With language learning, I’ve long been a fan of regularity and routine. Creating a regime to follow gives scaffolding to your overarching goals, and brilliant productivity tools like Evernote help manage these daily tactics precisely with checklists and plans.

Adding a social layer to this self-management brings something a bit special to these regimes. In essence, your checklists receive a potent, people-powered turbo-boost. Suddenly, it’s not just you. It’s a whole bunch of other people you want to run with and not let down.

Staying accountable means making sure that there is someone – besides you – to give reason to your checkboxes.

Keeping it fresh

It goes beyond that a simple motivational boost, too. Letting other human beings into your learning opens you up to a whole other realm of ideas and techniques. This aspect of socialised learning ticks a crucial box: part of staying accountable to yourself as a learner includes keeping up-to-date with new or different resources.

For instance, during this current challenge I found out about the very useful SpeakPipe site. SpeakPipe offers a web-based voice recording app, which saves recordings for a month and provides a URL for you to share them with others. It’s instant, works on pretty much any device, and takes the fuss out of making a quick recording.
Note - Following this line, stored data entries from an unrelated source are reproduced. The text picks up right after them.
(* ===== verification/HttpProxy.v ===== *)
(** * The forward proxy: bodies and exchanges ([http_proxy_tunnel.rs])

    Reading requests and response heads from a stream, copying bodies by their
    framing, and one exchange between a client and a backend whose connections are
    both reused afterwards.

    A timeout is a read that fails. Bandwidth limits only delay and are left out. *)

From S2P Require Import Prelude ByteStream RustStr NetAddr RustText HttpMessage.
Local Open Scope Z_scope.
Set Default Proof Using "Type".

(** ** Lines *)

Fixpoint read_until_loop (fuel : nat) (line : list Z) : io (list Z) :=
  match fuel with
  | O => out_of_fuel
  | S fuel =>
      bytes ← read 1;
      match bytes with
      | [] => mret line
      | b :: _ => if b =? 10 then mret (line ++ [b]) else read_until_loop fuel (line ++ [b])
      end
  end.
(** [read_until(b'\n', ..)] of the buffered reader. *)
Definition read_until_newline : io (list Z) := fuel_for (λ fuel, read_until_loop fuel []).

Fixpoint body_line_loop (fuel : nat) (maximum : Z) (line : list Z) : io (list Z) :=
  if maximum <? len line then mret line
  else
    match fuel with
    | O => out_of_fuel
    | S fuel =>
        bytes ← read 1;
        match bytes with
        | [] => mret line
        | b :: _ => if b =? 10 then mret (line ++ [b]) else body_line_loop fuel maximum (line ++ [b])
        end
    end.
Definition read_body_line (maximum : Z) : io (list Z) :=
  line ← fuel_for (λ fuel, body_line_loop fuel maximum []);
  _ ← io_ensure (negb (bool_decide (line = []) || (maximum <? len line) || negb (ends_crlf line))) InvalidData;
  mret line.

(** ** Requests *)

Fixpoint read_request_lines (fuel : nat) (lines : list (list Z)) (total : Z)
    : io (result RequestError (list (list Z))) :=
  if MAX_HEADER_COUNT <? len lines then mret (Err HeaderTooLarge)
  else
    match fuel with
    | O => out_of_fuel
    | S fuel =>
        line ← attempt read_until_newline;
        match line with
        | Err _ => mret (Err Malformed)
        | Ok [] => mret (Err (if bool_decide (lines = []) then Closed else Malformed))
        | Ok line =>
            let total := saturating_add USIZE_MAX total (len line) in
            if MAX_HEADER_BYTES <? total then mret (Err HeaderTooLarge)
            else if negb (ends_crlf line) then mret (Err Malformed)
            else if bool_decide (line = CRLF) then mret (Ok lines)
            else read_request_lines fuel (lines ++ [line]) total
        end
    end.

Definition read_proxy_request (sha256 : list Z → list Z) (base64_decode : rstr → option (list Z))
    (expected_username expected_password_hash : rstr) : io (result RequestError ProxyRequest) :=
  lines ← fuel_for (λ fuel, read_request_lines fuel [] 0);
  mret (lines ← lines; parse_proxy_request sha256 base64_decode lines expected_username expected_password_hash).

(** ** Bodies *)

Definition BUFFER : Z := 16 * 1024.

Fixpoint copy_exact_loop (track : bool) (fuel : nat) (remaining transferred : Z) : io Z :=
  if remaining <=? 0 then mret transferred
  else
    match fuel with
    | O => out_of_fuel
    | S fuel =>
        bytes ← read (Z.to_nat (Z.min remaining BUFFER));
        match bytes with
        | [] => io_fail UnexpectedEof
        | _ =>
            _ ← write_all bytes;
            let transferred := saturating_add U64_MAX transferred (len bytes) in
            _ ← count_progress track (len bytes);
            remaining ← io_exec (usize_sub remaining (len bytes));
            copy_exact_loop track fuel remaining transferred
        end
    end.
Definition copy_exact_bytes (track : bool) (remaining : Z) : io Z :=
  fuel_for (λ fuel, copy_exact_loop track fuel remaining 0).

(** The size that a chunk line announces, in front of its extensions. *)
Definition chunk_size (line : list Z) : option Z :=
  size_text ← from_utf8 (strip_crlf line);
  from_str_radix 16 U64_MAX (trim (default [] (head (split 59 size_text)))).

Fixpoint copy_trailers (track : bool) (fuel : nat) (trailers transferred : Z) : io Z :=
  match fuel with
  | O => out_of_fuel
  | S fuel =>
      trailer ← read_body_line MAX_HEADER_BYTES;
      let trailers := saturating_add USIZE_MAX trailers (len trailer) in
      _ ← io_ensure (trailers <=? MAX_HEADER_BYTES) InvalidData;
      _ ← write_all trailer;
      let transferred := saturating_add U64_MAX transferred (len trailer) in
      _ ← count_progress track (len trailer);
      if bool_decide (trailer = CRLF) then mret transferred
      else copy_trailers track fuel trailers transferred
  end.

Fixpoint copy_chunked_loop (track : bool) (fuel : nat) (transferred : Z) : io Z :=
  match fuel with
  | O => out_of_fuel
  | S fuel =>
      line ← read_body_line (8 * 1024);
      size ← lift (ok_or (chunk_size line) InvalidData);
      _ ← write_all line;
      let transferred := saturating_add U64_MAX transferred (len line) in
      _ ← count_progress track (len line);
      if size =? 0 then fuel_for (λ fuel, copy_trailers track fuel 0 transferred)
      else
        data ← copy_exact_bytes track size;
        let transferred := saturating_add U64_MAX transferred data in
        terminator ← read_exact 2;
        _ ← io_ensure (bool_decide (terminator = CRLF)) InvalidData;
        _ ← write_all terminator;
        let transferred := saturating_add U64_MAX transferred 2 in
        _ ← count_progress track 2;
        copy_chunked_loop track fuel transferred
  end.
Definition copy_chunked_body (track : bool) : io Z := fuel_for (λ fuel, copy_chunked_loop track fuel 0).

Definition copy_request_body (track : bool) (body : RequestBody) : io Z :=
  match body with
  | BodyNone => mret 0
  | ContentLength length => copy_exact_bytes track length
  | Chunked => copy_chunked_body track
  end.

Fixpoint copy_until_eof_loop (fuel : nat) (transferred : Z) : io Z :=
  match fuel with
  | O => out_of_fuel
  | S fuel =>
      bytes ← read (Z.to_nat BUFFER);
      match bytes with
      | [] => mret transferred
      | _ =>
          _ ← write_all bytes;
          copy_until_eof_loop fuel (saturating_add U64_MAX transferred (len bytes))
      end
  end.
Definition copy_until_eof : io Z := fuel_for (λ fuel, copy_until_eof_loop fuel 0).

(** One direction of a CONNECT tunnel; [transferred] is the progress. *)
Fixpoint copy_counted_loop (fuel : nat) : io unit :=
  match fuel with
  | O => out_of_fuel
  | S fuel =>
      bytes ← read (Z.to_nat BUFFER);
      match bytes with
      | [] => shutdown
      | _ =>
          _ ← write_all bytes;
          _ ← count_progress true (len bytes);
          copy_counted_loop fuel
      end
  end.
Definition copy_counted_until_eof : io unit := fuel_for copy_counted_loop.

(** ** Responses *)

Record ParsedResponseHead := {
  status_line : rstr;
  http11 : bool;
  status : Z;
  resp_headers : list (rstr * rstr);
}.

Inductive ResponseBody := RespNone | RespContentLength (length : Z) | RespChunked | UntilEof.
Global Instance ResponseBody_eq_dec : EqDecision ResponseBody.
Proof. solve_decision. Defined.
But what is even handier is the function to download those files to keep offline forever. Using it on the challenge has resulted in a little bank of MP3 files I can use as both a record of my progress in Polish, and as revision materials for the topics I speak about.

Staying accountable by downloading your daily recordings on Speakpipe.

Speakpipe allows you to download your recordings as MP3s to keep forever.

There is also a sneaky side-benefit to these short daily recordings. They play perfectly into the language islands technique beloved of famed linguistic impresario Luca Lampariello. In this approach, islands are rehearsed snippets of target language that you have available for instant insertion into conversation. It’s a quick fluency tip that works well, and by the end of October, I’ll have ended up with thirty little Polish islands of my own!

Accountability everywhere

I’ve discussed staying accountable in the context of the 30-Day Speaking Challenge here. But social accountability is on tap in plenty of other places besides this excellent cheerleader for peer encouragement. You can satiate your need for positive feedback by keeping up regular iTalki lessons, for example, or attending a language café.

Additionally, there are myriad other community-based mini-challenges that run regularly and are worth checking out. Some are language-based, like LanguageJam, whereas others are not specific to language learners, but can be adapted to foreign language practice, like NaNoWriMo.

And of course, there is no warmer home for polyglots than the thriving polyglot Twitter community. Share, encourage others and thrive – even as a lone ranger!

Where there are fellow learners, there are friends to keep you on track. Seek them out.